Cuando hablamos del sistema político y económico imperante, y la forma como se ha establecido en estos doscientos años de vida republicana, no nos dábamos cuenta que el propio sistema estaba cavando su propia tumba, porque cada vez aparecía con mayor fuerza la corrupción, y los que quieren enriquecerse sin mayor trabajo, para así poder blanquearse, ese es el signo más grande del agotamiento de un sistema caduco, porque si preguntamos dónde se presentan los más altos índices de corrupción, encontramos que están en los operadores de justicia (jueces, fiscales, policía, congresistas, autoridades, gobernantes etc.). Estamos hablando del agotamiento, y la necesidad de una gran transformación, y según los estudiosos de la naturaleza del conflicto, este no es malo, este indica la necesidad de atender lo que no se atiende, y ello se consigue con la gran transformación. Pues al estar los votos tan diseminados mayormente entre los grupos que dicen ser de derecha o la llamada derecha, y los pocos con tendencia de izquierda. Han determinado que un 30 por ciento de la población peruana sean los que nos lleven a la segunda vuelta, porque solo Alfonso Barrantes, para que el país no se perjudicara más con una segunda vuelta renunció a ella, qué difícil sería solicitarle a la Sra. Fujimori que nos evite ese gasto que va en contra del pueblo, cuando ha soñado con ser la primera presidente mujer del Perú, y no porque quiera a los peruanos, digo esto porque cuando la congresista Ponce de Ancash ofrecía a su pueblo obras, Kiko la calló y le dijo que no tenía porqué prometer eso, y la otra le replicó que eso beneficiaría a cientos y miles de trabajadores, la respuesta fue contundente y a mi que me importa que beneficie a mil o a diez, y esas voces quedaron flotando y llegan hoy como eco al pueblo.

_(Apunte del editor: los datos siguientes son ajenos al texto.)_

(** * aws_saml_auth.configuration: a shallow embedding and its properties

    The development follows [aws_saml_auth/configuration.py].  Python
    values are dynamically typed ([pyval]); text is a [string] whose
    characters are the code points 0..255; methods of [Configuration]
    that touch the object or the file system live in the monad [M],
    in which a raised exception keeps the state reached so far. *)

From Stdlib Require Import ZArith List String Ascii Bool Lia Arith.
From Stdlib Require Import DecimalString DecimalZ DecimalPos DecimalNat.
Import ListNotations.
Local Open Scope string_scope.
Local Open Scope list_scope.
Local Open Scope Z_scope.

(** ** Python text *)

Module PyText.

Definition code (c : ascii) : nat := nat_of_ascii c.

Definition between (lo hi n : nat) : bool := (lo <=? n)%nat && (n <=? hi)%nat.

(** [str.isspace] on one character, restricted to code points below 256. *)
Definition isspace (c : ascii) : bool :=
  between 9 13 (code c) || between 28 32 (code c)
  || (code c =? 133)%nat || (code c =? 160)%nat.

(** [str.lower] on one character: A-Z and the Latin-1 capitals. *)
Definition lower_char (c : ascii) : ascii :=
  let n := code c in
  if between 65 90 n || (between 192 222 n && negb (n =? 215)%nat)
  then ascii_of_nat (n + 32) else c.

Fixpoint lower (s : string) : string :=
  match s with
  | EmptyString => EmptyString
  | String c r => String (lower_char c) (lower r)
  end.

Fixpoint lstrip (s : string) : string :=
  match s with
  | EmptyString => EmptyString
  | String c r => if isspace c then lstrip r else s
  end.

Fixpoint rstrip (s : string) : string :=
  match s with
  | EmptyString => EmptyString
  | String c r =>
      match rstrip r with
      | EmptyString => if isspace c then EmptyString else String c EmptyString
      | r' => String c r'
      end
  end.

Definition strip (s : string) : string := rstrip (lstrip s).

Definition startswith (s p : string) : bool := String.prefix p s.

Fixpoint drop (n : nat) (s : string) : string :=
  match n, s with
  | O, _ => s
  | S _, EmptyString => EmptyString
  | S k, String _ r => drop k r
  end.

(** [sub in s] *)
Fixpoint contains (sub s : string) : bool :=
  String.prefix sub s ||
  match s with
  | EmptyString => false
  | String _ r => contains sub r
  end.

(** [s.replace(old, new)] for a non-empty [old]: every occurrence, leftmost
    first, occurrences do not overlap.  [skip] counts the characters of an
    occurrence still to be dropped. *)
Fixpoint replace_from (old new : string) (skip : nat) (s : string) : string :=
  match s with
  | EmptyString => EmptyString
  | String c r =>
      match skip with
      | S k => replace_from old new k r
      | O =>
          if String.prefix old s
          then new ++ replace_from old new (String.length old - 1) r
          else String c (replace_from old new O r)
      end
  end.

Definition replace (old new s : string) : string := replace_from old new O s.

(** [sep.join(parts)] *)
Fixpoint join (sep : string) (parts : list string) : string :=
  match parts with
  | [] => EmptyString
  | [p] => p
  | p :: rest => p ++ sep ++ join sep rest
  end.

Definition nl : ascii := "010"%char.
Definition cr : ascii := "013"%char.
Definition tab : ascii := "009"%char.
Definition NL : string := String nl EmptyString.

Fixpoint has_char (a : ascii) (s : string) : bool :=
  match s with
  | EmptyString => false
  | String c r => Ascii.eqb c a || has_char a r
  end.

(** [s[:n]] *)
Fixpoint take (n : nat) (s : string) : string :=
  match n, s with
  | S k, String c r => String c (take k r)
  | _, _ => EmptyString
  end.

(** [repr(s)] for text, which is what [%r] puts into a message.  The quote
    is the single one, unless the text has a single quote and no double
    quote; the backslash, the quote, tab, newline and carriage return are
    escaped, and the characters that are not printable (below 256: the
    controls, the no-break space and the soft hyphen) are written as a
    backslash, an x and two hexadecimal digits. *)
Definition squote : ascii := "039"%char.
Definition dquote : ascii := "034"%char.
Definition backslash : ascii := "092"%char.

Definition printable (c : ascii) : bool :=
  negb (between 0 31 (code c) || between 127 160 (code c) || (code c =? 173)%nat).

Definition hex_of (n : nat) : ascii :=
  if (n <? 10)%nat then ascii_of_nat (48 + n) else ascii_of_nat (87 + n).

Definition repr_char (quote c : ascii) : string :=
  if Ascii.eqb c backslash || Ascii.eqb c quote
  then String backslash (String c EmptyString)
  else if Ascii.eqb c tab then String backslash "t"
  else if Ascii.eqb c nl then String backslash "n"
  else if Ascii.eqb c cr then String backslash "r"
  else if printable c then String c EmptyString
  else String backslash
         (String "x" (String (hex_of (code c / 16))
                             (String (hex_of (code c mod 16)) EmptyString))).

Fixpoint repr_chars (quote : ascii) (s : string) : string :=
  match s with
  | EmptyString => EmptyString
  | String c r => repr_char quote c ++ repr_chars quote r
  end.

Definition repr (s : string) : string :=
  let quote := if has_char squote s && negb (has_char dquote s)
               then dquote else squote in
  String quote (repr_chars quote s ++ String quote EmptyString).

End PyText.
Import PyText.
(** Inside the closing tag no tag is read. *)
Lemma inner_no_tag pre l b more k :
  1 <= k < length (closing b) ->
  is_tag (pre ++ l ++ closing b ++ more) (length pre + length l + k) = false.
Proof.
  intros Hk. apply not_true_is_false. intros Htag.
  apply is_tag_closing in Htag as [b' Ht]. apply tag_at_fits in Ht as [Hlt _].
  rewrite lookup_app_r in Hlt by lia. rewrite lookup_app_r in Hlt by lia.
  rewrite lookup_app_l in Hlt by lia.
  apply closing_inner in Hlt. lia.
Qed.

(** After the last tag no tag is read. *)
Lemma rest_no_tag pre rest i :
  tag_free rest = true -> length pre <= i -> is_tag (pre ++ rest) i = false.
Proof.
  intros Hfree Hi. apply not_true_is_false. intros Htag.
  apply is_tag_closing in Htag as [b' Ht].
  pose proof (tag_at_fits _ _ _ Ht) as [_ Hfit]. rewrite length_app in Hfit.
  assert (is_tag rest (i - length pre) = true) as Hin.
  { apply is_tag_closing. exists b'. rewrite tag_at_spec in *. intros k Hk.
    rewrite <- (Ht k Hk). rewrite lookup_app_r by lia. f_equal. lia. }
  rewrite tag_free_spec in Hin; [discriminate | assumption |].
  rewrite closing_length in Hfit. destruct b'; lia.
Qed.

(** *** Loops over the indices of a text *)

Lemma fold_skip {St} (f : St -> nat -> St) text a n s :
  (forall s i, is_tag text i = false -> f s i = s) ->
  (forall i, a <= i < a + n -> is_tag text i = false) ->
  fold_left f (seq a n) s = s.
Proof.
  intros Hf. revert a. induction n as [|n IH]; intros a Hno; simpl; [done|].
  rewrite Hf by (apply Hno; lia). apply IH. intros i Hi. apply Hno. lia.
Qed.

(** Over a row and its closing tag the loop acts once, at the tag. *)
Lemma fold_row {St} (f : St -> nat -> St) pre l b more s :
  (forall s i, is_tag (pre ++ l ++ closing b ++ more) i = false -> f s i = s) ->
  tag_free l = true ->
  fold_left f (seq (length pre) (length l + length (closing b))) s
  = f s (length pre + length l).
Proof.
  intros Hf Hl.
  replace (length (closing b)) with (S (length (closing b) - 1))
    by (rewrite closing_length; destruct b; lia).
  rewrite seq_app, fold_left_app. cbn [seq fold_left].
  rewrite (fold_skip f _ _ _ s Hf).
  - apply (fold_skip f _ _ _ _ Hf). intros i Hi.
    replace i with (length pre + length l + (i - length pre - length l)) by lia.
    apply inner_no_tag. lia.
  - intros i Hi. replace i with (length pre + (i - length pre)) by lia.
    apply row_no_tag; [assumption | lia].
Qed.

Lemma label_text_cons (row : list ascii * bool) rows rest :
  label_text (row :: rows) rest = row.1 ++ closing row.2 ++ label_text rows rest.
Proof. unfold label_text. simpl. by rewrite <- !app_assoc. Qed.

Lemma label_text_length rows rest :
  length (label_text rows rest) = length (label_text rows []) + length rest.
Proof. unfold label_text. rewrite !length_app. simpl. lia. Qed.

(** *** The first loop: the longest line *)

Lemma widest_rows pre rows rest st :
  Forall (fun row => tag_free row.1 = true) rows -> tag_free rest = true ->
  prev1 st = Z.of_nat (length pre) -> (0 <= largest_line st)%Z ->
  largest_line
    (fold_left (widest_step (pre ++ label_text rows rest))
               (seq (length pre) (length (label_text rows rest))) st)
  = Z.max (largest_line st) (longest_row rows).
Proof.
  intros Hrows Hrest. revert pre st.
  assert (forall text s i, is_tag text i = false -> widest_step text s i = s) as Hskip.
  { intros text s i. unfold is_tag, widest_step. intros Hno. cbv zeta. by rewrite Hno. }
  induction Hrows as [|[l b] rows Hl Hrows IH]; intros pre st Hprev Hpos.
  - rewrite (fold_skip _ (pre ++ label_text [] rest) _ _ st (Hskip _)).
    + unfold longest_row. simpl. lia.
    + intros i Hi. apply rest_no_tag; [assumption | lia].
  - rewrite label_text_cons. cbn [fst snd].
    rewrite !length_app, Nat.add_assoc, seq_app, fold_left_app.
    rewrite (fold_row _ pre l b (label_text rows rest) st (Hskip _) Hl).
    replace (pre ++ l ++ closing b ++ label_text rows rest)
      with ((pre ++ l ++ closing b) ++ label_text rows rest) by (by rewrite <- !app_assoc).
    replace (length pre + (length l + length (closing b)))
      with (length (pre ++ l ++ closing b)) by (rewrite !length_app; lia).
    rewrite IH.
    + replace ((pre ++ l ++ closing b) ++ label_text rows rest)
        with (pre ++ l ++ closing b ++ label_text rows rest) by (by rewrite <- !app_assoc).
      unfold widest_step.
      change svg_box_divide with (closing true). change svg_new_line with (closing false).
      rewrite !at_closing. unfold longest_row. cbn [fmap list_fmap max_list fst].
      destruct b; simpl; rewrite Hprev;
        destruct (Z.ltb_spec (largest_line st)
                    (Z.of_nat (length pre + length l) - Z.of_nat (length pre))); simpl; lia.
    + replace ((pre ++ l ++ closing b) ++ label_text rows rest)
        with (pre ++ l ++ closing b ++ label_text rows rest) by (by rewrite <- !app_assoc).
      unfold widest_step.
      change svg_box_divide with (closing true). change svg_new_line with (closing false).
      rewrite !at_closing. rewrite !length_app, closing_length.
      destruct b; simpl; lia.
    + replace ((pre ++ l ++ closing b) ++ label_text rows rest)
        with (pre ++ l ++ closing b ++ label_text rows rest) by (by rewrite <- !app_assoc).
      unfold widest_step.
      change svg_box_divide with (closing true). change svg_new_line with (closing false).
      rewrite !at_closing. rewrite Hprev.
      destruct b; simpl;
        destruct (Z.ltb_spec (largest_line st)
                    (Z.of_nat (length pre + length l) - Z.of_nat (length pre))); simpl; lia.
Qed.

Finalmente, debemos ser conscientes que la universidad ha perdido el rol protagónico de formar líderes para que gobiernen en favor de su pueblo, los planes curriculares en su gran mayoría refuerzan el individualismo, y son fiel copia de una y otras universidades, sin tomar en cuenta las realidades de cada región, pues si las universidades forman a los profesionales para que solucionen los problemas del país y las regiones, tendremos que cumplir este reto, porque lo que se precisa es innovación política para la gran transformación del país.